• [REQUIRED WORK] The lines needed are those below that contain the word "txIndex"; copy each one.

** SUPPLIED DATA follows **

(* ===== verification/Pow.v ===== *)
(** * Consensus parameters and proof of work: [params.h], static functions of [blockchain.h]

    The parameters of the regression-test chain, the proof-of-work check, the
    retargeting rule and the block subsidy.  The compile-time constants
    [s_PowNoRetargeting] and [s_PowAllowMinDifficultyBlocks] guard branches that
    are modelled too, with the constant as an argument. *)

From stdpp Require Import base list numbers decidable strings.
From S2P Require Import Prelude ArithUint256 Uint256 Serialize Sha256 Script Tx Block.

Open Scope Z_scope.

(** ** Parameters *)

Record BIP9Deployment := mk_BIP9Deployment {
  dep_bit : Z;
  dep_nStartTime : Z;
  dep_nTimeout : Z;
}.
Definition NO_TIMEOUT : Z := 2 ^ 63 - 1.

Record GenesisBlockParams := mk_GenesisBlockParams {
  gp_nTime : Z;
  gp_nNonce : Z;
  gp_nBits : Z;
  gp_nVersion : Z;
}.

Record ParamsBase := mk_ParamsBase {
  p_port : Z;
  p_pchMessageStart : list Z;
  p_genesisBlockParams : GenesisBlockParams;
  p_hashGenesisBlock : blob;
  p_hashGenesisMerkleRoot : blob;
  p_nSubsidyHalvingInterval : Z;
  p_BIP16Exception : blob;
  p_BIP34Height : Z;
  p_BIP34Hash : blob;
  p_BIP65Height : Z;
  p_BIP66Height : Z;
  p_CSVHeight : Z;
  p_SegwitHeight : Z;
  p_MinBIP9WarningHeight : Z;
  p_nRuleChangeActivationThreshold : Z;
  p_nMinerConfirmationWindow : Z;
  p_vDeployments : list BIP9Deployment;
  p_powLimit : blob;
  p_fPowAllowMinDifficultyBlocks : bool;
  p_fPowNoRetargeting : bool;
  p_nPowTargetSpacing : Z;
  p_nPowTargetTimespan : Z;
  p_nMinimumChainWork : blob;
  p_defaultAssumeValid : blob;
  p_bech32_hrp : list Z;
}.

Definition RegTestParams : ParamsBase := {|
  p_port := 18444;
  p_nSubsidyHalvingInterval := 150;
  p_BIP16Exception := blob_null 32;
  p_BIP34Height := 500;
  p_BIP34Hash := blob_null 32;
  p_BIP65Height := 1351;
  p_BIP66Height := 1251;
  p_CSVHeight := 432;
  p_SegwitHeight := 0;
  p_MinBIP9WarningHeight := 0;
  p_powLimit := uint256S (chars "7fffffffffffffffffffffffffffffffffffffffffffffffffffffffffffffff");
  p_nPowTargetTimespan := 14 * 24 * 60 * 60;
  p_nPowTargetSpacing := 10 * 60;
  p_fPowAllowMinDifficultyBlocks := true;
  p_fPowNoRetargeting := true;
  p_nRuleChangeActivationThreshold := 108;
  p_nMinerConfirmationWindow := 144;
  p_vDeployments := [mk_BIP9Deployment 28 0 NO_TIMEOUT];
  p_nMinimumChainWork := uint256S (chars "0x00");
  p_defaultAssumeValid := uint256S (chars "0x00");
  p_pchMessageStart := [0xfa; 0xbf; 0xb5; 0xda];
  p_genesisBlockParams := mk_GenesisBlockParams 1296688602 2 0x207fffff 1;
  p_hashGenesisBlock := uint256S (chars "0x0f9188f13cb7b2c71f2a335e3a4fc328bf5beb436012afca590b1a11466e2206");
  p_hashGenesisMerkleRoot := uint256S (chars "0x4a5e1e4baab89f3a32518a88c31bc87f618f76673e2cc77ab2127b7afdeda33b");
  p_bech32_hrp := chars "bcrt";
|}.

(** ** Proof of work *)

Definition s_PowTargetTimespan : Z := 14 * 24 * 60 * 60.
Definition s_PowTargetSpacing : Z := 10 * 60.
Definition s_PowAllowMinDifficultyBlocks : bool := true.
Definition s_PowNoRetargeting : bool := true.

** End of SUPPLIED DATA **
** SUPPLIED DATA follows **

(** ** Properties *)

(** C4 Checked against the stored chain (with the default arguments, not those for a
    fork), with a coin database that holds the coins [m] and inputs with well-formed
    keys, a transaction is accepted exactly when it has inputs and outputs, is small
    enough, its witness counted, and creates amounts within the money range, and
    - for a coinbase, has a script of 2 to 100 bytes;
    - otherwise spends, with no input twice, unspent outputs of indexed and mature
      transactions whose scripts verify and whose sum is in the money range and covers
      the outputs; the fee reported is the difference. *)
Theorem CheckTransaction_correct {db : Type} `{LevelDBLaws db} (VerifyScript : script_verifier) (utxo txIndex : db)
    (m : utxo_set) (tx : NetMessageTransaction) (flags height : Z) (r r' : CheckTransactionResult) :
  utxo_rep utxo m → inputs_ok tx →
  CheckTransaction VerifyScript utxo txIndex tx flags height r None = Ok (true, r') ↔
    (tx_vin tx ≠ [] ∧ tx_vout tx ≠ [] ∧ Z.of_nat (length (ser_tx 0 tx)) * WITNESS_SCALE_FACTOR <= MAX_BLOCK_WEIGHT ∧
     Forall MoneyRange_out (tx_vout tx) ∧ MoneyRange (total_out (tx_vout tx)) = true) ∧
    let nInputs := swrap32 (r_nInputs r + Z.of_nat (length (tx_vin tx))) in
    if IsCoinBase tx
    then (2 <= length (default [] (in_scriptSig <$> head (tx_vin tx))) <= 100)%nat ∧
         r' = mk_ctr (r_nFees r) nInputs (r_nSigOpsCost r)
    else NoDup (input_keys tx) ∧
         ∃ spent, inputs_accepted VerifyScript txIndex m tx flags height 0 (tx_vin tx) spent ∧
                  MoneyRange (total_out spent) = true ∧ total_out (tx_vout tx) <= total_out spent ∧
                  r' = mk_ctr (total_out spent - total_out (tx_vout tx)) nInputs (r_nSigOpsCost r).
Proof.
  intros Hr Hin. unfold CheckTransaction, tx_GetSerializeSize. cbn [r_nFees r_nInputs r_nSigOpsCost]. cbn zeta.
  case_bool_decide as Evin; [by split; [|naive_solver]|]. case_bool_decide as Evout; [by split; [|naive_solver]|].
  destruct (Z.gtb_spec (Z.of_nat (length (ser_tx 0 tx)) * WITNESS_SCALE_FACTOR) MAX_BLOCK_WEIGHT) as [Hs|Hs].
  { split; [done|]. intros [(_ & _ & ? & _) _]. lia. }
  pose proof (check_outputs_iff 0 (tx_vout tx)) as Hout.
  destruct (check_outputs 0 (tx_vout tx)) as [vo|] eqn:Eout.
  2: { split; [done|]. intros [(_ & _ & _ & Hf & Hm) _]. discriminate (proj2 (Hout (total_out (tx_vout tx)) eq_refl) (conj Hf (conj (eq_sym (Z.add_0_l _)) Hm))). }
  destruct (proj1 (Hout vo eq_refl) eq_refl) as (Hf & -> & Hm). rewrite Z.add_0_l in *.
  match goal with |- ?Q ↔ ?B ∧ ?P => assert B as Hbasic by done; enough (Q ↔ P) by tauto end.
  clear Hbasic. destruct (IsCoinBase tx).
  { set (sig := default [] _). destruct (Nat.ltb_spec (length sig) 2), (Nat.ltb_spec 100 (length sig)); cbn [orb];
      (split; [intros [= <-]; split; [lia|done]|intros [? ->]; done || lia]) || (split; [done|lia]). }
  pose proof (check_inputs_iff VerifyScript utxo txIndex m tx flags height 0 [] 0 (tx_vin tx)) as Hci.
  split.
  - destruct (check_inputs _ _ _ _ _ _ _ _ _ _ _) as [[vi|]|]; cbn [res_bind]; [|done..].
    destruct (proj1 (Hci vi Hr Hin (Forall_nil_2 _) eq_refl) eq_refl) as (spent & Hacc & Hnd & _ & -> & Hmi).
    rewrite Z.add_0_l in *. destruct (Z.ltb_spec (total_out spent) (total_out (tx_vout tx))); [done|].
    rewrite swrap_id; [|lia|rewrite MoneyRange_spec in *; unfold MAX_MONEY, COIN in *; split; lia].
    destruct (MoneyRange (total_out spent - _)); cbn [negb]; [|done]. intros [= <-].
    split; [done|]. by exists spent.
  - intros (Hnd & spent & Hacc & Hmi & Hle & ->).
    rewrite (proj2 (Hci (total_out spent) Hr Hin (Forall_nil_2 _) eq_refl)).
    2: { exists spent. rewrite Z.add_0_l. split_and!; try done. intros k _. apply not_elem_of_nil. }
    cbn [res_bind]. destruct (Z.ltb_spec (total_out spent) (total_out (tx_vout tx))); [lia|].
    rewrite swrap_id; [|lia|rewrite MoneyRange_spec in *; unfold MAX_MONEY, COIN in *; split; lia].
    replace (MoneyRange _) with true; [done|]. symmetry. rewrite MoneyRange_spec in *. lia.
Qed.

** End of SUPPLIED DATA **
** SUPPLIED DATA follows **

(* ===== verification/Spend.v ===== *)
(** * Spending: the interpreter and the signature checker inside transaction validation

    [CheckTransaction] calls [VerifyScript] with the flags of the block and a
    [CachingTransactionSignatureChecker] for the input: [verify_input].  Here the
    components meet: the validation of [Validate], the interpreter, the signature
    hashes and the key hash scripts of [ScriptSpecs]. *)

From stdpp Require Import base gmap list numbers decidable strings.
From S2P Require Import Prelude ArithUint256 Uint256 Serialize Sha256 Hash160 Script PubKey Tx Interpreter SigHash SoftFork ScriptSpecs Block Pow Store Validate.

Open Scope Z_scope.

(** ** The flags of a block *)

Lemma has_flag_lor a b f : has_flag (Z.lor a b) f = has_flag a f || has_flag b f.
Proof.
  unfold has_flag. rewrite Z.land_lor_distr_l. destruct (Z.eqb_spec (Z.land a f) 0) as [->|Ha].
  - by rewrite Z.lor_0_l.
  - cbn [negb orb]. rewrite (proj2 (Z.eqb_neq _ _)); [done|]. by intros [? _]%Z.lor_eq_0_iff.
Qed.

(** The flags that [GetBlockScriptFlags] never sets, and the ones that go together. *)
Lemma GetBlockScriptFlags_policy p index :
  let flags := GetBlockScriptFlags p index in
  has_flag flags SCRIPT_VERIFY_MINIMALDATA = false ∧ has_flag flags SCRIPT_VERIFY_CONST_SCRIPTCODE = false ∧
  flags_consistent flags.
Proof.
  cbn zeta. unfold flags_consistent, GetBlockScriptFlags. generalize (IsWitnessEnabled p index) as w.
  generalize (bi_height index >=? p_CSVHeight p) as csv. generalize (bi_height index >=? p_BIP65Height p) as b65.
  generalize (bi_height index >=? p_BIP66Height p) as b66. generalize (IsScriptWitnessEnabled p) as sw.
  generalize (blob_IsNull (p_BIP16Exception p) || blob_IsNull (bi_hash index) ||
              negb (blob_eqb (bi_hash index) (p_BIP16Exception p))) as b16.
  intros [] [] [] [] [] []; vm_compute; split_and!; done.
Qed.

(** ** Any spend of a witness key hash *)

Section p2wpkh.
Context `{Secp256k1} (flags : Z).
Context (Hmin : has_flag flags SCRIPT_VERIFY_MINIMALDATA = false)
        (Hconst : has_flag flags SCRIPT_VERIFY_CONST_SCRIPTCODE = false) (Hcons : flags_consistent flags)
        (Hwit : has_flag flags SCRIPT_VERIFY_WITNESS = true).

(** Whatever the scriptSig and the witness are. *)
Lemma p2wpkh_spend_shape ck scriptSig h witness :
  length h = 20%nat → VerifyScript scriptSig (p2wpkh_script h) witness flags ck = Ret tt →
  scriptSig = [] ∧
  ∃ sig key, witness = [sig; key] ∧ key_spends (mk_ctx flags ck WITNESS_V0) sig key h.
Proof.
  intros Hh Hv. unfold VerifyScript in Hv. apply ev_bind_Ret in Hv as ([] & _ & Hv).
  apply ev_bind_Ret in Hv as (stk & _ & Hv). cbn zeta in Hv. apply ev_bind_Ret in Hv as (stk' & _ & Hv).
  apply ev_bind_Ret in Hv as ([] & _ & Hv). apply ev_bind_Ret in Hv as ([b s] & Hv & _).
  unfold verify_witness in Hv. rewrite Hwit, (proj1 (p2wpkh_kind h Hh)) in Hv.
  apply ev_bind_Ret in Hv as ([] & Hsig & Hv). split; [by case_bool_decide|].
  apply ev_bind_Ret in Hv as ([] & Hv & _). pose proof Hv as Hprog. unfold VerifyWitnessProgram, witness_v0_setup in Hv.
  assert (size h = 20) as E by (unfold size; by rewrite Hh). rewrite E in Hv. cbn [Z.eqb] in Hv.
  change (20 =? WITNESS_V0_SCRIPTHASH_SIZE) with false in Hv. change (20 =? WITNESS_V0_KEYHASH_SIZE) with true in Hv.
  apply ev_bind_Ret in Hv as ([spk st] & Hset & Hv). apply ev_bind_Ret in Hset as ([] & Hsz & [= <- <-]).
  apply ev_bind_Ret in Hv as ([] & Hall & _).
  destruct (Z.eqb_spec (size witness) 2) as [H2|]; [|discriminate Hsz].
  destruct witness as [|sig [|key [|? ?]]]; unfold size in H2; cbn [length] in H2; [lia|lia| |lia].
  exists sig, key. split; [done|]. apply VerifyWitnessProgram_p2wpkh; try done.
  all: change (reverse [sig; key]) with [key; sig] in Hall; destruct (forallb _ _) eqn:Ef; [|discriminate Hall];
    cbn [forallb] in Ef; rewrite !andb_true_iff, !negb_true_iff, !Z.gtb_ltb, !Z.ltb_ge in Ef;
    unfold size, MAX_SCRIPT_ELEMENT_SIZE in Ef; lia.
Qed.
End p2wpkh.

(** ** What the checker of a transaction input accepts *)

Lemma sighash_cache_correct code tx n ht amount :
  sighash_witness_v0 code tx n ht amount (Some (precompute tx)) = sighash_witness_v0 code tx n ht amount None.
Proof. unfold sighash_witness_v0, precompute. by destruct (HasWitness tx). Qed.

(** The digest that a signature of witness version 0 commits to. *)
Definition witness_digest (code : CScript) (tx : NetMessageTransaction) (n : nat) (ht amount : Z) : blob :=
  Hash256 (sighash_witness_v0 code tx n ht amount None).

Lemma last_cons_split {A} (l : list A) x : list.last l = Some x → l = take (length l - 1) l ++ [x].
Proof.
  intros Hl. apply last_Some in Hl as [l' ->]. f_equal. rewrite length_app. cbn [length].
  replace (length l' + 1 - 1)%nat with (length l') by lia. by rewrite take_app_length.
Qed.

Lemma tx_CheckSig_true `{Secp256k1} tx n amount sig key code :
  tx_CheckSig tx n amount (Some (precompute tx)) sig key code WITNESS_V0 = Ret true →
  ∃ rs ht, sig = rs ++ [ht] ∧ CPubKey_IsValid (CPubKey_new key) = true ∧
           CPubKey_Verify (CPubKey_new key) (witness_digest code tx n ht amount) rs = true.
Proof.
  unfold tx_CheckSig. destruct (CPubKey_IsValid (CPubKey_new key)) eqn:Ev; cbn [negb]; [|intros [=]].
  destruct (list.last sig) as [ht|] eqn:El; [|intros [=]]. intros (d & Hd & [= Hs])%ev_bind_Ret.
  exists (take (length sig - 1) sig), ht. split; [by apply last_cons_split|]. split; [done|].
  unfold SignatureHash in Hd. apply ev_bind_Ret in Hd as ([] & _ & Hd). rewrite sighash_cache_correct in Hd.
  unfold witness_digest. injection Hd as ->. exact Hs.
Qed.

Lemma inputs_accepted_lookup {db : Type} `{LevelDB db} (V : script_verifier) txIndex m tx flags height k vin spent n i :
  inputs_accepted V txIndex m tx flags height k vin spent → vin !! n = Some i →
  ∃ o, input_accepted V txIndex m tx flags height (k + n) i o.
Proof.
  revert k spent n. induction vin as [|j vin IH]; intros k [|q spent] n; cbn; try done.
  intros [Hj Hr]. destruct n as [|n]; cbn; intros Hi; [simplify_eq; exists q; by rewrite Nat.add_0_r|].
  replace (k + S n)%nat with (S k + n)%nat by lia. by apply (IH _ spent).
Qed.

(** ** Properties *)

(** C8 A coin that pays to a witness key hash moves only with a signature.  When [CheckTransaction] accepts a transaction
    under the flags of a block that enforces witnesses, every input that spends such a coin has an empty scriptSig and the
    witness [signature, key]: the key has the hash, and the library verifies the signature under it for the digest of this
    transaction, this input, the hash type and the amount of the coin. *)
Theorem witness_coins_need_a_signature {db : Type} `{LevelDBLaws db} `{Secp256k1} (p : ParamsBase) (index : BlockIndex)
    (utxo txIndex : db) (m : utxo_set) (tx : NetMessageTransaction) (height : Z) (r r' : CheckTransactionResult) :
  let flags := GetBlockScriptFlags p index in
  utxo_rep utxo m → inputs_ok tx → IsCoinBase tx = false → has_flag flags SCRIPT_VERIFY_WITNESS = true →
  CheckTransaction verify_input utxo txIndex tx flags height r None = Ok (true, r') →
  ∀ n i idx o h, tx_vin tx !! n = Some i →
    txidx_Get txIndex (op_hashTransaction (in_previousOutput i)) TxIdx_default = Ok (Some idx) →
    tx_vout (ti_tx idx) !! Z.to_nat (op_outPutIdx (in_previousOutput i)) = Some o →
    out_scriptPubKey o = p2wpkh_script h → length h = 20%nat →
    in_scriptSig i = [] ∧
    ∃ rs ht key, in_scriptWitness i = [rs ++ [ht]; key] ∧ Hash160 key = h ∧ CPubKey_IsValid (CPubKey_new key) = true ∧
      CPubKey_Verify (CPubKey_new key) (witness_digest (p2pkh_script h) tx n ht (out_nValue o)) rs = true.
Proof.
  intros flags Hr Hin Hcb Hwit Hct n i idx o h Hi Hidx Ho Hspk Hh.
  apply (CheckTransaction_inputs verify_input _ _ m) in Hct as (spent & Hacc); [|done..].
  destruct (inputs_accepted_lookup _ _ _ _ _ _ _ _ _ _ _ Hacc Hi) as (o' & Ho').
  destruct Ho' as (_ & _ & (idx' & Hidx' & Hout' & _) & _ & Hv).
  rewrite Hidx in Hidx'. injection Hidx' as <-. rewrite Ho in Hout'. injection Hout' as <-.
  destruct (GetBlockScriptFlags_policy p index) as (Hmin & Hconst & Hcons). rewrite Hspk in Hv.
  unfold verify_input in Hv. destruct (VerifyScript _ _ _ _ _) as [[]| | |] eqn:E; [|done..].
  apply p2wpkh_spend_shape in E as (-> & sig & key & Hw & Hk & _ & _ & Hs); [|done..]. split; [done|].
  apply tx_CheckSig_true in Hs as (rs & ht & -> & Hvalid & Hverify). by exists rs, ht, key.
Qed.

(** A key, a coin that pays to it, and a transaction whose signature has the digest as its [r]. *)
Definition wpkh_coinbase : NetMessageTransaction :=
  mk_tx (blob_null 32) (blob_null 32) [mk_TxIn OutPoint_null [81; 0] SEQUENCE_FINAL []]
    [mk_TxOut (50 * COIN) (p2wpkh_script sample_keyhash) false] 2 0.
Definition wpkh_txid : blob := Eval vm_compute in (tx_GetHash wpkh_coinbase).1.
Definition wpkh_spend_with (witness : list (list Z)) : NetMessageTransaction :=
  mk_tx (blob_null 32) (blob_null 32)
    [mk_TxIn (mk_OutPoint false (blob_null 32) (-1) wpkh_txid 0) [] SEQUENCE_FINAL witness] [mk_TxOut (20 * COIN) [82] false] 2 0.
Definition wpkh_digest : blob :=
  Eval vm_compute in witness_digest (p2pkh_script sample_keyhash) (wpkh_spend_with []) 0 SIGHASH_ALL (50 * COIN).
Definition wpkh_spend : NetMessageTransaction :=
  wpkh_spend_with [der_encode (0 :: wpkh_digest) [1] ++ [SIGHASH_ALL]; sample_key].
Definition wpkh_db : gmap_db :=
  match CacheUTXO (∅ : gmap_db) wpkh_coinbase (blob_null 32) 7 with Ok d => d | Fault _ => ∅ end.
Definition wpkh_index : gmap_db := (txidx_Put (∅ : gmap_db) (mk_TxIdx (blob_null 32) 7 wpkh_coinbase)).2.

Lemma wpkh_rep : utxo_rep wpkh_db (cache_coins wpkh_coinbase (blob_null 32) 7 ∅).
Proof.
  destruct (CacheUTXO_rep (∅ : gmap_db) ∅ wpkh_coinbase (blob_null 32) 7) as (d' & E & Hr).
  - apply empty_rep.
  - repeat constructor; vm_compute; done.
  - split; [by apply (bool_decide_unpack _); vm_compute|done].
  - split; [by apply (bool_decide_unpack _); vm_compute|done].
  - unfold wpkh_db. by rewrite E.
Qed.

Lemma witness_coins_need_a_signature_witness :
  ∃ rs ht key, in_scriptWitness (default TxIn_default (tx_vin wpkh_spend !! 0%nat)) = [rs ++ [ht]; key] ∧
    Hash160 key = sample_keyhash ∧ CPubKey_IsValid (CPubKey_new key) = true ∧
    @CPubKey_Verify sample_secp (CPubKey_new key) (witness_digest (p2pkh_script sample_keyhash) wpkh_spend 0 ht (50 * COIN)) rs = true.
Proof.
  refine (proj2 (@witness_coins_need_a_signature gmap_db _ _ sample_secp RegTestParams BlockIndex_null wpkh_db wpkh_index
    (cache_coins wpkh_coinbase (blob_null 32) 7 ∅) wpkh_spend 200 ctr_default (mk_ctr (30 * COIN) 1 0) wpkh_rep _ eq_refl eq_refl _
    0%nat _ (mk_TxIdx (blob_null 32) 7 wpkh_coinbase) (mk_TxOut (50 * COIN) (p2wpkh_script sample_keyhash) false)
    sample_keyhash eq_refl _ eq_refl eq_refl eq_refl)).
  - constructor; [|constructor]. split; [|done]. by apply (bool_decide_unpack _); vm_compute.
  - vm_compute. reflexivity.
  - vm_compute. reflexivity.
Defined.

** End of SUPPLIED DATA **

• [ANSWER BOX]
Theorem CheckTransaction_correct {db : Type} `{LevelDBLaws db} (VerifyScript : script_verifier) (utxo txIndex : db)
  CheckTransaction VerifyScript utxo txIndex tx flags height r None = Ok (true, r') ↔
         ∃ spent, inputs_accepted VerifyScript txIndex m tx flags height 0 (tx_vin tx) spent ∧
  pose proof (check_inputs_iff VerifyScript utxo txIndex m tx flags height 0 [] 0 (tx_vin tx)) as Hci.
Lemma inputs_accepted_lookup {db : Type} `{LevelDB db} (V : script_verifier) txIndex m tx flags height k vin spent n i :
  inputs_accepted V txIndex m tx flags height k vin spent → vin !! n = Some i →
  ∃ o, input_accepted V txIndex m tx flags height (k + n) i o.
    (utxo txIndex : db) (m : utxo_set) (tx : NetMessageTransaction) (height : Z) (r r' : CheckTransactionResult) :
  CheckTransaction verify_input utxo txIndex tx flags height r None = Ok (true, r') →
    txidx_Get txIndex (op_hashTransaction (in_previousOutput i)) TxIdx_default = Ok (Some idx) →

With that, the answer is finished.